- [EXERCISE INSTRUCTIONS]:
If a line in the listing below includes the string "that", pull it out.

- [RECORDS SUPPLIED]:

(** * ShakeGuard: earthquake detection, warning fan-out and defense mode

    A shallow embedding of the algorithmic core of the application:

    - [Detector]: the hook [useEarthquakeDetection] (intensity calculator and
      the IDLE / IN_EVENT detector driven by sensor ticks);
    - [Geo]: the warning engine of [lib/supabase.ts] (haversine distance,
      arrival time, [calculateWarningsForUsers]);
    - [Defense]: the hook [useEmergencyDefense] (activation, deactivation and
      the false-alarm lock);
    - [Dispatch]: the wording and the sending of the warnings, also of
      [lib/supabase.ts] ([formatArrivalTime], [sendEarthquakeWarning],
      [processEarthquakeWarning]);
    - [WarningLog]: the hook [useEarthquakeWarning] (the warnings received);
    - [Sensors]: the hook [useSensorData] and the screen that feeds its
      samples to the detector.

    Modelling conventions.  A JavaScript [number] that carries a measurement
    is a real number: arithmetic is exact, so rounding, overflow and NaN are
    outside the model.  A timestamp ([Date.now()], [Date.getTime()]) is an
    integer count of milliseconds.  An asynchronous callback runs to its end
    before the next one starts (samples are handled in arrival order).  A
    [useRef] cell is a field of the state record; a [useState] cell is a
    field too, and a callback that closes over the value of a render
    receives that value as an explicit argument.  Calls to collaborators
    (location, database, brightness, alerts) appear as effects in the
    result, and what they answer is an input of the step. *)

From Stdlib Require Import String.
From Stdlib Require Import Reals Lra Lia ZArith Bool List.
From Stdlib Require Import Sorting.Sorted Sorting.Permutation.
From Stdlib Require DecimalString.
Import ListNotations.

- [TASK RESPONSE]:
    - [Sensors]: the hook [useSensorData] and the screen that feeds its
    Modelling conventions.  A JavaScript [number] that carries a measurement
    field too, and a callback that closes over the value of a render
    receives that value as an explicit argument.  Calls to collaborators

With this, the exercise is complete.